:: Dataset records ::
□ □ □ □

#[local] Instance faulty_p2p : P2P faulty_net := {
  PMPI_Type_size _ _ := 1;
  PMPI_Send data d t c w :=
    if decide (d ∈ noted (fn_failed w)) then (75, Some (c, 75), w)
    else (0, None, FaultyNet (fn_failed w) (fn_who w) (fn_posts w ++ [(fn_who w, (d, t, data))]));
  PMPI_Recv a _ from t c m w :=
    match take_first (from, (fn_who w, t)) (fn_posts w) with
    | Some (data, rest) =>
        (0, MkStatus from t 0, default m (store_bytes m a data), None, FaultyNet (fn_failed w) (fn_who w) rest)
    | None => (75, MkStatus from t 75, m, if decide (from ∈ noted (fn_failed w)) then Some (c, 75) else None, w)
    end;
  PMPI_Irecv _ _ _ _ _ w := (0, 0, None, w);
  PMPI_Waitall hs m w := (0, [], hs, m, None, w)
}.
#[local] Instance faulty_ulfm : Ulfm faulty_net := {
  PMPI_Error_class e _ := e;
  PMPIX_Comm_failure_get_acked _ w := (1, w);
  PMPIX_Comm_shrink c w := (c, w);
  PMPI_Comm_group c w := (c, w);
  PMPI_Group_size _ w := Z.of_nat (length (fn_failed w));
  PMPI_Group_translate_ranks _ l _ w := (λ i, default MPI_UNDEFINED (fn_failed w !! Z.to_nat i)) <$> l;
  PMPI_Comm_free _ w := w;
  PMPI_Comm_dup c w := (c, w)
}.
#[local] Instance faulty_split : PmpiSplit faulty_net := {|
  PMPI_Comm_rank _ _ := 2;
  PMPI_Comm_size _ _ := 4;
  PMPI_Comm_split c _ _ w := (c, w)
|}.
#[local] Instance faulty_alloc : Allocator := bump.

Lemma detected c w : noted (failed_ranks c w).1.2 = noted (fn_failed w).
Proof.
  unfold failed_ranks. cbn. f_equal. apply list_eq. intros i. rewrite list_lookup_fmap.
  destruct (decide (i < length (fn_failed w))%nat) as [Hi|Hi].
  - rewrite lookup_seqZ_lt by lia. cbn. rewrite Z.add_0_l, Nat2Z.id.
    by destruct (lookup_lt_is_Some_2 _ _ Hi) as [x ->].
  - rewrite lookup_seqZ_ge by lia. cbn. symmetry. apply lookup_ge_None_2. lia.
Qed.

#[local] Instance faulty_faulty : Faulty (λ w, noted (fn_failed w)) fn_who fn_posts.
Proof.
  split.
  - intros c w. split; [|done]. intros r Hr. rewrite <-(detected c w). exact Hr.
  - intros data d t c w. cbn. destruct (decide (d ∈ noted (fn_failed w))) as [Hd|Hd]; [|done].
    rewrite <-(detected c w) in Hd. by exists 75.
Qed.

(** Process 2 sends to job 1, whose worker 1 is dead. *)
Definition survivor (failed : list Z) : sys faulty_net :=
  MkSys (set_rank_ignore_list (Some (replicate 4 (Some 0))) net_globals) (FaultyNet failed 2 [])
    (set_mem (list_to_map [(50000, Some Byte.x07); (50001, Some Byte.x07)]) heap_init) 0 0 ∅.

□ □ □ □

:: What is being asked ::
Each record needs to be duplicated exactly as given.

:: Task output ::
#[local] Instance faulty_p2p : P2P faulty_net := {
  PMPI_Type_size _ _ := 1;
  PMPI_Send data d t c w :=
    if decide (d ∈ noted (fn_failed w)) then (75, Some (c, 75), w)
    else (0, None, FaultyNet (fn_failed w) (fn_who w) (fn_posts w ++ [(fn_who w, (d, t, data))]));
  PMPI_Recv a _ from t c m w :=
    match take_first (from, (fn_who w, t)) (fn_posts w) with
    | Some (data, rest) =>
        (0, MkStatus from t 0, default m (store_bytes m a data), None, FaultyNet (fn_failed w) (fn_who w) rest)
    | None => (75, MkStatus from t 75, m, if decide (from ∈ noted (fn_failed w)) then Some (c, 75) else None, w)
    end;
  PMPI_Irecv _ _ _ _ _ w := (0, 0, None, w);
  PMPI_Waitall hs m w := (0, [], hs, m, None, w)
}.
#[local] Instance faulty_ulfm : Ulfm faulty_net := {
  PMPI_Error_class e _ := e;
  PMPIX_Comm_failure_get_acked _ w := (1, w);
  PMPIX_Comm_shrink c w := (c, w);
  PMPI_Comm_group c w := (c, w);
  PMPI_Group_size _ w := Z.of_nat (length (fn_failed w));
  PMPI_Group_translate_ranks _ l _ w := (λ i, default MPI_UNDEFINED (fn_failed w !! Z.to_nat i)) <$> l;
  PMPI_Comm_free _ w := w;
  PMPI_Comm_dup c w := (c, w)
}.
#[local] Instance faulty_split : PmpiSplit faulty_net := {|
  PMPI_Comm_rank _ _ := 2;
  PMPI_Comm_size _ _ := 4;
  PMPI_Comm_split c _ _ w := (c, w)
|}.
#[local] Instance faulty_alloc : Allocator := bump.

Lemma detected c w : noted (failed_ranks c w).1.2 = noted (fn_failed w).
Proof.
  unfold failed_ranks. cbn. f_equal. apply list_eq. intros i. rewrite list_lookup_fmap.
  destruct (decide (i < length (fn_failed w))%nat) as [Hi|Hi].
  - rewrite lookup_seqZ_lt by lia. cbn. rewrite Z.add_0_l, Nat2Z.id.
    by destruct (lookup_lt_is_Some_2 _ _ Hi) as [x ->].
  - rewrite lookup_seqZ_ge by lia. cbn. symmetry. apply lookup_ge_None_2. lia.
Qed.

#[local] Instance faulty_faulty : Faulty (λ w, noted (fn_failed w)) fn_who fn_posts.
Proof.
  split.
  - intros c w. split; [|done]. intros r Hr. rewrite <-(detected c w). exact Hr.
  - intros data d t c w. cbn. destruct (decide (d ∈ noted (fn_failed w))) as [Hd|Hd]; [|done].
    rewrite <-(detected c w) in Hd. by exists 75.
Qed.

(** Process 2 sends to job 1, whose worker 1 is dead. *)
Definition survivor (failed : list Z) : sys faulty_net :=
  MkSys (set_rank_ignore_list (Some (replicate 4 (Some 0))) net_globals) (FaultyNet failed 2 [])
    (set_mem (list_to_map [(50000, Some Byte.x07); (50001, Some Byte.x07)]) heap_init) 0 0 ∅.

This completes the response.